Transcriptome Analysis of lncRNAs in Pheochromocytomas and Paragangliomas

Context: Pheochromocytomas and paragangliomas (PPGLs) are neuroendocrine tumors explained by germline or somatic mutations in about 70% of cases. Patients with SDHB mutations are at high risk of developing metastatic disease, yet no reliable tumor biomarkers are available to predict tumor aggressiveness. Objective: We aimed at identifying long noncoding RNAs (lncRNAs) specific for PPGL molecular groups and metastatic progression. Design and Methods: To analyze the expression of lncRNAs, we used a mining approach of transcriptome data from a well-characterized series of 187 tumor tissues. Clustering consensus analysis was performed to determine a lncRNA-based classification, and informative transcripts were validated in an independent series of 51 PPGLs.
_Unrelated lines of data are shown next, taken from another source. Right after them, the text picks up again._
Lemma getRefreshToken_store ready now token (s : db) :
  snd (sessionService.getRefreshToken ready now token s) = s.
Proof.
  unfold sessionService.getRefreshToken. redis_unfold.
  destruct ready; [|done].
  destruct (lookup_live now _ s) as [e|]; [|done].
  destruct (val e) as [str| | | |]; try done.
  simpl. by destruct (String.eqb str "").
Qed.

Lemma getRefreshToken_absent ready now token (s : db) :
  lookup_live now ("refresh_token:" +:+ token) s = None →
  sessionService.getRefreshToken ready now token s = (None, s).
Proof.
  intros H. unfold sessionService.getRefreshToken. redis_unfold.
  destruct ready; [|done]. by rewrite H.
Qed.


Lemma live_mono now now' e : now ≤ now' → live now' e = true → live now e = true.
Proof.
  unfold live. destruct (expiry e); [|done].
  intros Hle H. apply Z.ltb_lt in H. apply Z.ltb_lt. lia.
Qed.



Lemma lookup_live_absent now k (s : db) : s !! k = None → lookup_live now k s = None.
Proof. intros H. unfold lookup_live. by rewrite H. Qed.


(** ** Cleanup on a failed token exchange *)




(** ** Which keys each service call writes *)

Lemma isAccountLocked_store ready now identifier (s : db) :
  snd (failedAttemptsService.isAccountLocked ready now identifier s) = s.
Proof.
  unfold failedAttemptsService.isAccountLocked. redis_unfold.
  destruct ready; [|done].
  destruct (lookup_live now _ s) as [e|]; [|done].
  by destruct (val e).
Qed.

Lemma incrementFailedAttempts_frame env ready now identifier (s : db) k :
  k ≠ "failed_attempts:" +:+ identifier →
  snd (failedAttemptsService.incrementFailedAttempts env ready now identifier s) !! k = s !! k.
Proof.
  intros Hk. unfold failedAttemptsService.incrementFailedAttempts. redis_unfold.
  destruct ready; [|done].
  destruct (lookup_live now _ s) as [e|]; cbn [snd].
  - destruct (val e); cbn [snd]; try done.
    rewrite expire_at_lookup_ne by done. by rewrite lookup_insert_ne.
  - rewrite expire_at_lookup_ne by done. by rewrite lookup_insert_ne.
Qed.

Lemma lockAccount_frame env ready now identifier (s : db) k :
  k ≠ "account_lock:" +:+ identifier →
  snd (failedAttemptsService.lockAccount env ready now identifier s) !! k = s !! k.
Proof.
  intros Hk. unfold failedAttemptsService.lockAccount. redis_unfold.
  destruct ready; [|done].
  destruct (0 <? failedAttemptsService.lockoutTime env); cbn [snd]; [|done].
  by rewrite lookup_insert_ne.
Qed.

Lemma clearFailedAttempts_frame ready identifier (s : db) k :
  k ≠ "failed_attempts:" +:+ identifier →
  snd (failedAttemptsService.clearFailedAttempts ready identifier s) !! k = s !! k.
Proof.
  intros Hk. unfold failedAttemptsService.clearFailedAttempts. redis_unfold.
  destruct ready; [|done]. cbn [snd]. by rewrite lookup_delete_ne.
Qed.

Lemma lookup_foldl_delete (ks : list string) (s : db) k :
  k ∉ ks → foldl (fun acc k0 => delete k0 acc) s ks !! k = s !! k.
Proof.
  revert s. induction ks as [|k0 ks IH]; intros s Hk; [done|].
  apply not_elem_of_cons in Hk as [Hne Hk]. simpl.
  rewrite IH by done. by rewrite lookup_delete_ne.
Qed.

Lemma deleteAllUserRefreshTokens_frame ready now userId (s : db) k :
  (∀ t, k ≠ "refresh_token:" +:+ t) →
  k ≠ "user_refresh_tokens:" +:+ userId →
  snd (sessionService.deleteAllUserRefreshTokens ready now userId s) !! k = s !! k.
Proof.
  intros Ht Hu. unfold sessionService.deleteAllUserRefreshTokens. redis_unfold.
  destruct ready; [|done].
  destruct (lookup_live now _ s) as [e|]; cbn [snd]; [|done].
  destruct (val e) as [?|?|?|?|ms]; cbn [snd]; try done.
  destruct (0 <? length (elements ms))%nat; cbn [snd]; [|done].
  apply lookup_foldl_delete. intros Hin.
  apply elem_of_app in Hin as [Hin|Hin].
  - apply list_elem_of_fmap in Hin as (t & -> & _). by apply (Ht t).
  - apply list_elem_of_singleton in Hin. by apply Hu.
Qed.

Lemma storeRefreshToken_frame env ready now token userId sessionId (s : db) k :
  k ≠ "refresh_token:" +:+ token →
  k ≠ "user_refresh_tokens:" +:+ userId →
  snd (sessionService.storeRefreshToken env ready now token userId sessionId s) !! k = s !! k.
Proof.
  intros Ht Hu. unfold sessionService.storeRefreshToken. redis_unfold.
  destruct ready; [|done]. cbv zeta.
  destruct (0 <? sessionService.refreshExpire env); [|done].
  destruct (lookup_live now _ _) as [e|]; cbn [snd].
  - destruct (val e); cbn [snd];
      rewrite ?expire_at_lookup_ne by done; by rewrite !lookup_insert_ne.
  - rewrite expire_at_lookup_ne by done. by rewrite !lookup_insert_ne.
Qed.

(** ** Session records under eviction and creation *)

Lemma same_sessions_refl (s : db) : same_sessions s s.
Proof. by intros x. Qed.

Lemma same_sessions_trans (s1 s2 s3 : db) :
  same_sessions s1 s2 → same_sessions s2 s3 → same_sessions s1 s3.
Proof.
  intros H12 H23 x. destruct (H12 x) as [A B], (H23 x) as [C D].
  split; congruence.
Qed.

Lemma same_sessions_frame (s s' : db) :
  (∀ x, s' !! ("session:" +:+ x) = s !! ("session:" +:+ x)) →
  (∀ x, s' !! ("active_session:" +:+ x) = s !! ("active_session:" +:+ x)) →
  same_sessions s s'.
Proof. intros A B x. by split. Qed.

Lemma single_session_same (s s' : db) :
  same_sessions s s' → single_session s → single_session s'.
Proof.
  intros Hsame Hinv sid e d He Hv.
  destruct (Hsame sid) as [Hs _]. rewrite Hs in He.
  destruct (Hinv sid e d He Hv) as [Hne Hp]. split; [exact Hne|].
  destruct (Hsame (sd_userId d)) as [_ Ha]. by rewrite Ha.
Qed.

Lemma no_session_of_same u (s s' : db) :
  same_sessions s s' → no_session_of u s → no_session_of u s'.
Proof.
  intros Hsame Hno sid e d He Hv.
  destruct (Hsame sid) as [Hs _]. rewrite Hs in He. by eapply Hno.
Qed.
The expression of metastasis-related lncRNAs was confirmed by RT-qPCR. Receiver operating characteristic (ROC) curve analysis was used to estimate the predictive accuracy of potential markers. Main Outcome Measure: Univariate/multivariate and metastasis-free survival (MFS) analyses were carried out for the assessment of risk factors and clinical outcomes. Results: Four lncRNA-based subtypes strongly correlated with mRNA expression clusters (chi-square P-values from 1.38 x 10(-32) to 1.07 x 10(-67)). We identified one putative lncRNA (GenBank: BC063866) that accurately discriminates metastatic from benign tumors in patients with SDHx mutations (area under the curve 0.95; P = 4.59 x 10(-05)). Moreover, this transcript appeared as an independent risk factor associated with poor clinical outcome of SDHx carriers (log-rank test P = 2.29 x 10(-05)). Conclusion: Our findings extend the spectrum of transcriptional dysregulations in PPGL to lncRNAs and provide a novel biomarker that could be useful to identify potentially metastatic tumors in patients carrying SDHx mutations.